Cuando mis amigos Antonio Leiva, Roberto Vélez y Marcela Cerón me avisaron que Orlando había sido herido, yo me encontraba en Madrid y como tantos otros esperamos en silencio el milagro de su recuperación. La última vez que lo vi nos despedimos precisamente en el mismo lugar donde fue baleado por un sicario frente a la antigua sede del periódico LA PATRIA.
Cada vez que iba a Manizales nos encontrábamos para caminar por las calles hablando de tantas cosas, especialmente las literarias, compartíamos con amigos o coincidíamos en ágapes propiciados por amantes de las letras. Era una máquina de pensar y trabajar y era una delicia escucharlo hablar con su acento especial, en el que vibraban todas las cuerdas vocales de la lengua castellana transplantada a nuestras tierras.
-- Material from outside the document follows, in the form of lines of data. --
(** ** Reading what an encoder wrote *)

Lemma uint_loop_app l : forall pre rest acc,
  bytes_ok l -> 0 <= acc -> be_val acc l <= MaxInt64 ->
  uint_loop (length l) (pre ++ l ++ rest) (len pre) acc = Ok (be_val acc l, len pre + len l).
Proof.
  induction l as [|b l IH]; intros pre rest acc Hok Ha Hv; cbn [uint_loop length].
  { rewrite len_nil, be_val_nil. do 2 f_equal. lia. }
  apply Forall_cons_1 in Hok as [Hb Hl]. unfold is_byte in Hb. cbn [app]. rewrite index_app_here. cbn [res_bind].
  rewrite lor_shiftl_add by lia. change (2 ^ 8) with 256. rewrite be_val_cons in *.
  pose proof (be_val_split (acc * 256 + b) l) as Hs. pose proof (be_val_bound l Hl).
  assert (1 <= 256 ^ len l) by (pose proof (len_nonneg l); apply (Z.pow_le_mono_r 256 0); lia).
  rewrite s64_small by (unfold int64_range, MinInt64, MaxInt64 in *; nia).
  replace (pre ++ b :: l ++ rest) with ((pre ++ [b]) ++ l ++ rest) by (by rewrite <- app_assoc).
  replace (len pre + 1) with (len (pre ++ [b])) by (autorewrite with len; lia).
  rewrite IH by (done || lia). autorewrite with len. do 2 f_equal. lia.
Qed.

(** What [parseInteger] takes the content octets of an encoded integer for: it
    has no sign. *)
Definition unsignedOf (v : Z) : Z := if v <? 0 then v + 256 ^ len (integerBody v) else v.

Lemma integerBody_unsigned v :
  - 2 ^ 32 <= v <= MaxInt64 -> bytes_ok (integerBody v) /\ be_val 0 (integerBody v) = unsignedOf v.
Proof.
  intros Hv. destruct (integerBody_spec v Hv) as (b0 & l & E & Hok & _ & _ & Hval).
  rewrite E. split; [done|]. unfold unsignedOf. rewrite E. apply Forall_cons_1 in Hok as Hb. destruct Hb as [Hb Hl].
  rewrite be_val_s8 in Hval by done. pose proof (be_val_bound _ Hok) as Hbd. rewrite len_cons in *.
  destruct (b0 <? 128); case_if; lia.
Qed.

Lemma unsignedOf_max v : - 2 ^ 32 <= v <= MaxInt64 -> unsignedOf v <= MaxInt64.
Proof.
  intros Hv. unfold unsignedOf. case_if; [|lia].
  assert (Hl : len (integerBody v) <= 5).
  { unfold integerBody. replace (v =? 0) with false by lia. replace (0 <? v) with false by lia.
    repeat case_if; autorewrite with len; lia. }
  assert (256 ^ len (integerBody v) <= 256 ^ 5) by (apply Z.pow_le_mono_r; lia). unfold MaxInt64 in *. lia.
Qed.

Lemma parseInteger_any data pos v :
  wire_int v -> holds_at data pos (encodeInteger v) ->
  parseInteger data pos = Ok (Some (unsignedOf v), pos + len (encodeInteger v)).
Proof.
  intros Hv H. rewrite encodeInteger_tlv in *. pose proof (integerBody_MaxInt32 v Hv) as Hl. unfold parseInteger.
  rewrite (holds_at_tag _ _ _ _ H), Z.eqb_refl. cbn [res_bind negb].
  rewrite (holds_at_length _ _ _ _ H) by done. cbn [res_bind].
  pose proof (holds_at_body _ _ _ _ H) as Hb. pose proof (holds_at_bounds _ _ _ Hb). pose proof (len_nonneg (integerBody v)).
  case_if; [lia|]. destruct (integerBody_unsigned v Hv) as [Hok Hval]. pose proof (unsignedOf_max v Hv).
  destruct Hb as (pre & rest & -> & Hpre). rewrite Hpre. unfold len at 1. rewrite Nat2Z.id.
  rewrite uint_loop_app by (done || lia). cbn [res_bind]. rewrite Hval, len_tlv. do 2 f_equal. lia.
Qed.

Lemma parseInteger_at data pos v :
  0 <= v <= MaxInt64 -> holds_at data pos (encodeInteger v) ->
  parseInteger data pos = Ok (Some v, pos + len (encodeInteger v)).
Proof.
  intros Hv H. rewrite (parseInteger_any data pos v) by (try done; unfold wire_int; lia).
  unfold unsignedOf. replace (v <? 0) with false by lia. done.
Qed.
Lo recuerdo con gran afecto y le agradezco las atenciones y la hospitalidad de cómplice en las lides literarias. Lo oigo y lo veo en este instante como si nunca se hubiese anticipado y la verdad es que para mí nunca se fue, como tampoco se fue ese otro amigo mutuo, el dramaturgo y poeta Antonio Leiva, quien me contó muchas cosas de Orlando cuando nos vimos por última vez en El punto de serpa, un bar donde libamos al calor de la literatura y el Ron viejo de Caldas.
Orlando, como todos los que tienen la gracia del talento y se hicieron a pulso ellos mismos ante los obstáculos, era único, pues tenía un habla y una prosa particulares, solo suyas y además las acompañaba con una gestualidad inolvidable. Y a todo lo que hablaba, aun de las cosas más insignificantes, le otorgaba el salero de la originalidad, la música ancestral del Cancionero antioqueño, que cuenta las ocurrencias y los relatos graciosos de los que nos precedieron en estas tierras en tiempos de arriería y colonización.
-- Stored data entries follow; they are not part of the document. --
Lemma serveScoped_wp clock s reads m oid t (P : V3Server * option bytes -> Prop) :
  msg_octets m -> (forall x, reply_ok s reads x -> P (s, x)) ->
  (t = ASN1_SET_REQUEST -> admitSetV3 (setAdmission (srv s)) (MsgFlags (GlobalData m)) = true ->
     forall d x, reply_ok s reads x -> P (with_srv s (with_interfaces (srv s) d), x)) ->
  wp (serveScoped clock s reads m oid t) P.
Proof.
  intros Hm Hs Hset. unfold serveScoped. wp_step; [|wp_step; [|wp_step]].
  - assert (Hn : env_octets s reads -> bytes_ok (snd (findNextOIDWithServed (device (srv s)) oid (lldpServed (srv s)) (metricsPoint (device (srv s))))))
      by (intros (_ & _ & _ & Hn); apply Hn).
    destruct (findNextOIDWithServed _ _ _ _) as [o v].
    match goal with |- context [if ?b then (oid, _) else _] => destruct b end;
      wp_step; (eapply wp_mono; [apply (createSNMPv3Response_wp s reads 0); [done|intros; octets]|]); intros x Hx; by apply Hs.
  - wp_step. eapply wp_mono; [by apply handleSNMPv3GetBulk_wp|]. intros x Hx. by apply Hs.
  - destruct (admitSetV3 _ _) eqn:Ea; cbn [negb].
    + apply handleSNMPv3Set_wp; [done|done|]. zbool. by apply Hset.
    + wp_step. eapply wp_mono; [by apply createSNMPv3ReportResponseSigned_wp|]. intros x Hx. by apply Hs.
  - wp_step. eapply wp_mono; [apply (createSNMPv3Response_wp s reads 0); [done|intros (_ & _ & Hn & _); apply Hn]|]. intros x Hx. by apply Hs.
Qed.

Lemma validate_user s c m :
  v3Config s = Some c -> validateSNMPv3Credentials s m = true -> isDiscovery m = false -> UserName (SecurityParams m) = Username c.
Proof.
  unfold validateSNMPv3Credentials. intros -> Hv Hd. rewrite Hd in Hv. destruct (Enabled c); [|done]. cbn [negb andb] in Hv. unfold beq in Hv. by zbool.
Qed.

Lemma handleSNMPv3Request_wp clock s now reads data (P : V3Server * option bytes -> Prop) :
  bytes_ok data -> (forall x, reply_ok s reads x -> P (s, x)) ->
  (v3_set_admitted s now data -> forall d x, reply_ok s reads x -> P (with_srv s (with_interfaces (srv s) d), x)) ->
  wp (handleSNMPv3Request clock s now reads data) P.
Proof.
  intros Hok Hs Hset. unfold handleSNMPv3Request. wp_step; [by apply Hs|].
  assert (Hc : exists c, v3Config s = Some c /\ Enabled c = true).
  { unfold v3Enabled in E. destruct (v3Config s) as [c|]; [|done]. exists c. by destruct (Enabled c). }
  destruct Hc as (c & Hc & Hen).
  destruct (wp_Ok (parseSNMPv3Message data) (fun r => forall m, r = Some m -> msg_octets m)) as (r & Hr & Hp).
  { apply parseSNMPv3Message_wp; [done|done|]. by intros m ? ? ? ? ? ? [= <-]. }
  rewrite Hr. cbn [res_bind]. destruct r as [m|]; [|by apply Hs]. specialize (Hp m eq_refl).
  assert (Hrep : forall o sg, wp (let! x := createSNMPv3ReportResponseSigned s (reads 0%nat) o m sg in Ok (s, x)) P).
  { intros o sg. wp_step. eapply wp_mono; [by apply createSNMPv3ReportResponseSigned_wp|]. intros x Hx. by apply Hs. }
  destruct (validateSNMPv3Credentials s m) eqn:Ev; cbn [negb]; [|apply Hrep].
  destruct (isDiscovery m) eqn:Ed; [apply Hrep|].
  destruct (proj1 (safe_Ok _) (authenticateInbound_safe s now data m)) as [ref Ha]. rewrite Ha. cbn [res_bind].
  destruct ref as [o|]; [apply Hrep|].
  destruct (wp_Ok (openScoped s m) (fun r => match r with inl m' => msg_octets m' /\ GlobalData m' = GlobalData m | inr _ => True end))
    as (opened & Ho & Hm'); [by destruct Hp as (? & ? & ?); apply openScoped_wp|]. rewrite Ho. cbn [res_bind].
  destruct opened as [m'|o]; [|apply Hrep]. destruct Hm' as [Hok' Hf].
  destruct (wp_Ok (extractOIDAndTypeFromScopedPDU (ScopedPDU m')) (fun _ => True)) as (x & Hx & _); [by destruct Hok'; apply extractOID_wp|].
  rewrite Hx. cbn [res_bind].
  destruct x as [[oid t]|]; [|by apply Hs]. apply serveScoped_wp; [done|done|]. intros -> Hadm d x. apply Hset.
  exists c, m, m', oid. rewrite Hf in Hadm. split_and!; try done; [by eapply validate_user|by apply authenticateInbound_passed].
Qed.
Para mi él sigue ahí entre nosotros y su leyenda, los homenajes, el nombre suyo otorgado a escuelas y bibliotecas, los bustos, las estatuas, los discursos en su honor, sin duda lo harían desternillar de risa y los convertiría en objeto de sarcasmo o de alguna columna demoledora escrita en cinco minutos en medio de las carcajadas. Pero más allá de las estatuas y las condecoraciones, qué bueno sería leer su obra selecta compuesta por poemas, novelas y crónicas maravillosas. Que vivan para siempre la alegría, la literatura y el entusiasmo de Orlando.